The problem: Scan the records for lines with the word "index", and copy every such line.

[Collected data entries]
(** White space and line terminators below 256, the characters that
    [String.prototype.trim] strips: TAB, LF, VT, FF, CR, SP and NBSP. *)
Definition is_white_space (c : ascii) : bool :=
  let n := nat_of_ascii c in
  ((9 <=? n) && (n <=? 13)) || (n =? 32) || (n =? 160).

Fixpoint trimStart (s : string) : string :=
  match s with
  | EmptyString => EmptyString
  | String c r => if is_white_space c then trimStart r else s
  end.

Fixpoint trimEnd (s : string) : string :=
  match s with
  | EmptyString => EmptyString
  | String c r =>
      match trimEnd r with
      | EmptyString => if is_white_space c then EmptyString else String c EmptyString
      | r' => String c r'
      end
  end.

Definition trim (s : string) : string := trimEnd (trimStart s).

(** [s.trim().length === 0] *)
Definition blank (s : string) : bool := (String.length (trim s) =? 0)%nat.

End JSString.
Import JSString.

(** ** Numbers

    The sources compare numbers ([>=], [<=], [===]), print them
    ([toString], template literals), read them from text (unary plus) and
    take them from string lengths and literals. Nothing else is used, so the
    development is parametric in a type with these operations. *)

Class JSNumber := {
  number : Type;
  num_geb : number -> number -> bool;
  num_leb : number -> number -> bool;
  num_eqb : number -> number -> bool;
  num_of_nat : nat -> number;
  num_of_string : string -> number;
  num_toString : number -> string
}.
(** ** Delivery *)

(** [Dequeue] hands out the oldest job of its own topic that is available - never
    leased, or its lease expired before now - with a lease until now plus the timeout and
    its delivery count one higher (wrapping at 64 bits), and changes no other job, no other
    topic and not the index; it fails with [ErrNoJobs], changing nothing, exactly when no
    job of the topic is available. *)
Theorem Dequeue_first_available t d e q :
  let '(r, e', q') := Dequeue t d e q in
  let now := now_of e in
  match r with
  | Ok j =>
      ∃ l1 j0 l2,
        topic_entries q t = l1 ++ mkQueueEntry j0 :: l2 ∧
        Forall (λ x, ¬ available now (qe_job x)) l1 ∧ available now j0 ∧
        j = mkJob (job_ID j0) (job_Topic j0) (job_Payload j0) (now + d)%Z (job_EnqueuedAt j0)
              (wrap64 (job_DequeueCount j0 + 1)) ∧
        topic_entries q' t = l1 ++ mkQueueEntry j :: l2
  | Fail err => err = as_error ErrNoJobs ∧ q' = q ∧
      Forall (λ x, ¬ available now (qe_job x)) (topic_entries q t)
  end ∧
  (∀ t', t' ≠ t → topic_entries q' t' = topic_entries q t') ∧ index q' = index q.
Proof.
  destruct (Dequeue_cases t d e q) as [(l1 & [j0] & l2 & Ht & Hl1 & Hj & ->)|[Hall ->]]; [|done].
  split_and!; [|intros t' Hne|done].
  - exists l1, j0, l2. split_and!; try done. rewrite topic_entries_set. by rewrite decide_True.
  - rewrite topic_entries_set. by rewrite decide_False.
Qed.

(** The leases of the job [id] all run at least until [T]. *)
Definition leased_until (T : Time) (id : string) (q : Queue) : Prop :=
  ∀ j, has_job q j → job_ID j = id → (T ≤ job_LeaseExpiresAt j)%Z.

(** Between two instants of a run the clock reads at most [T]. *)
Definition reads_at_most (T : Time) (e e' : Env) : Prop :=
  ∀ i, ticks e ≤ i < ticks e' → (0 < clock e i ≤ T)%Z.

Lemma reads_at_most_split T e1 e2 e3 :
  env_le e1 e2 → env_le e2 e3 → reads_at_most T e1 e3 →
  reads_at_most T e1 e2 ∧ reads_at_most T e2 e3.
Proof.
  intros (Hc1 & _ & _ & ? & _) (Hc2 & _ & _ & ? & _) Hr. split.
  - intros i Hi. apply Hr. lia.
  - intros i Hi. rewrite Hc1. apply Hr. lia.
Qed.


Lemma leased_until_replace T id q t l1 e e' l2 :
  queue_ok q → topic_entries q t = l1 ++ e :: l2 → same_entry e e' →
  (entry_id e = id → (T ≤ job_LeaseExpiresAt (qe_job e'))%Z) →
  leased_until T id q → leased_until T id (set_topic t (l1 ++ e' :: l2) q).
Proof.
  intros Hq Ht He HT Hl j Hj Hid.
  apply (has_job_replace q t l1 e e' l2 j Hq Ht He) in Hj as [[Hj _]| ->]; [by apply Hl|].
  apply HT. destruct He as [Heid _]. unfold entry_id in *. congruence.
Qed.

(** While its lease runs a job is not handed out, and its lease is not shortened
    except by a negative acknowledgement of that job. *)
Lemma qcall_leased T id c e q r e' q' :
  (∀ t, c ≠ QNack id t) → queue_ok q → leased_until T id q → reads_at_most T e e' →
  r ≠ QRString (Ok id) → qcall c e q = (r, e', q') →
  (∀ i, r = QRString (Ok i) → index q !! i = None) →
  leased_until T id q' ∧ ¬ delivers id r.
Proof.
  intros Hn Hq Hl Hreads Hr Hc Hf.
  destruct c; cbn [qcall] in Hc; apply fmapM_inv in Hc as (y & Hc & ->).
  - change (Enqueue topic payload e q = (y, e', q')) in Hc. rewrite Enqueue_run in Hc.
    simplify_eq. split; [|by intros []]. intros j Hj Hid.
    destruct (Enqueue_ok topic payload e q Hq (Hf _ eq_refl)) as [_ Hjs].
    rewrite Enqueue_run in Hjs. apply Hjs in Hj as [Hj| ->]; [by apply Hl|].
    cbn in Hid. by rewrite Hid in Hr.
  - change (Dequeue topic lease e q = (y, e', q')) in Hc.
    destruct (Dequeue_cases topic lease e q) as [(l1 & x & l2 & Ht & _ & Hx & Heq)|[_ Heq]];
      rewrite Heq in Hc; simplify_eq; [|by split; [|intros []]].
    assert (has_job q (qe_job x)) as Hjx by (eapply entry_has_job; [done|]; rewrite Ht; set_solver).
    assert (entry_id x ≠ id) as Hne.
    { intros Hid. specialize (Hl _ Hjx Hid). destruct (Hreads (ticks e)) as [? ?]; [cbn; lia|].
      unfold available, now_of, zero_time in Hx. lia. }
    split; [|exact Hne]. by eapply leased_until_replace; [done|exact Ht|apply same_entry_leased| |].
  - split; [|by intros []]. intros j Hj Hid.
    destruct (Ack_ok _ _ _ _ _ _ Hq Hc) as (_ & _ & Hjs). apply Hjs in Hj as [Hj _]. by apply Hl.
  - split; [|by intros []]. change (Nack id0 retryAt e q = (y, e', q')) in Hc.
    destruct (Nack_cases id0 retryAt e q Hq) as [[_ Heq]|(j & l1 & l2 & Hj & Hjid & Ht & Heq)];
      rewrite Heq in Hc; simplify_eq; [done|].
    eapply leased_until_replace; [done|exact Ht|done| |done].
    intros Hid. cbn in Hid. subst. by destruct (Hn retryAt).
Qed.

Answer:
    topic and not the index; it fails with [ErrNoJobs], changing nothing, exactly when no
  (∀ t', t' ≠ t → topic_entries q' t' = topic_entries q t') ∧ index q' = index q.
  (∀ i, r = QRString (Ok i) → index q !! i = None) →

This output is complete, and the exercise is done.